### The task
In the listing that follows, copy out each line that includes the word "then".

### Data for the task
(** Every call of a sequence of pushes onto a fresh vector returns, when
    the allocator always succeeds and the byte count for twice as many
    elements fits [size_t]. *)
Lemma push_all_returns (ws : list T) s0 :
  sizeof_header + sizeof_T * (2 * Z.of_nat (length ws)) < 2 ^ size_bits →
  ∃ s, (vec_init ;; push_all ((λ v, (v, true)) <$> ws)) s0 = Ret (tt, s).
Proof.
  intros Hfit. rewrite bind_unfold. simpl.
  apply (push_all_returns_from ws []); [done| |done].
  intros h b (Hv & _). done.
Qed.

(** ** [vec_emplace] *)

Lemma vec_emplace_allocated ok s h b :
  allocated s h b →
  vec_emplace ok s =
    let l' := wrap (hdr_len b + 1) in
    if bool_decide (hdr_len b < hdr_cap b) then
      if decide (addr_in (blk_size b) l' ∧ addr_in (blk_size b) (l' - 1)) then
        Ret (SlotRef h (l' - 1),
             State (Some h)
                   (<[h := Block (blk_size b) l' (hdr_cap b) (elems b)]> (heap s))
                   (errno s))
      else Undef
    else if ok then
      let c := wrap (hdr_cap b * 2) in
      if decide (addr_in (alloc_size c) l' ∧ addr_in (alloc_size c) (l' - 1)) then
        Ret (SlotRef h (l' - 1),
             State (Some h)
                   (<[h := Block (alloc_size c) l' c
                              (filter (λ kv, slot_in (alloc_size c) kv.1) (elems b))]>
                      (heap s))
                   (errno s))
      else Undef
    else Panic "vec_emplace out of memory".
Proof.
  pose proof sizeof_T_pos.
  intros Ha. pose proof Ha as (Hv & Hh & Hsz).
  unfold vec_emplace. rewrite bind_unfold, (grow_allocated _ _ _ _ _ Ha).
  assert (∀ sz i, addr_in sz i ∧ addr_in sz (i - 1) → sizeof_header ≤ sz) as Hhdr.
  { intros sz i [[? ?] [? ?]]. nia. }
  set (l' := wrap (hdr_len b + 1)).
  case_bool_decide; simpl.
  - unfold_prims. sim. fold l'.
    destruct (decide (addr_in (blk_size b) l')) as [Hin1|Hin1];
      [|by rewrite decide_False by tauto].
    simpl. sim.
    destruct (decide (addr_in (blk_size b) (l' - 1))) as [Hin2|Hin2];
      [|by rewrite decide_False by tauto].
    by rewrite decide_True by done.
  - destruct ok; [|done]. simpl. case_decide as Hfit; simpl.
    + unfold_prims. sim. fold l'.
      set (sz := alloc_size _).
      destruct (decide (addr_in sz l')) as [Hin1|Hin1];
        [|by rewrite decide_False by tauto].
      simpl. sim.
      destruct (decide (addr_in sz (l' - 1))) as [Hin2|Hin2];
        [|by rewrite decide_False by tauto].
      by rewrite decide_True by done.
    + rewrite decide_False; [done|]. intros ?%Hhdr. done.
Qed.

### Answer box
    if bool_decide (hdr_len b < hdr_cap b) then
      if decide (addr_in (blk_size b) l' ∧ addr_in (blk_size b) (l' - 1)) then
    else if ok then
      if decide (addr_in (alloc_size c) l' ∧ addr_in (alloc_size c) (l' - 1)) then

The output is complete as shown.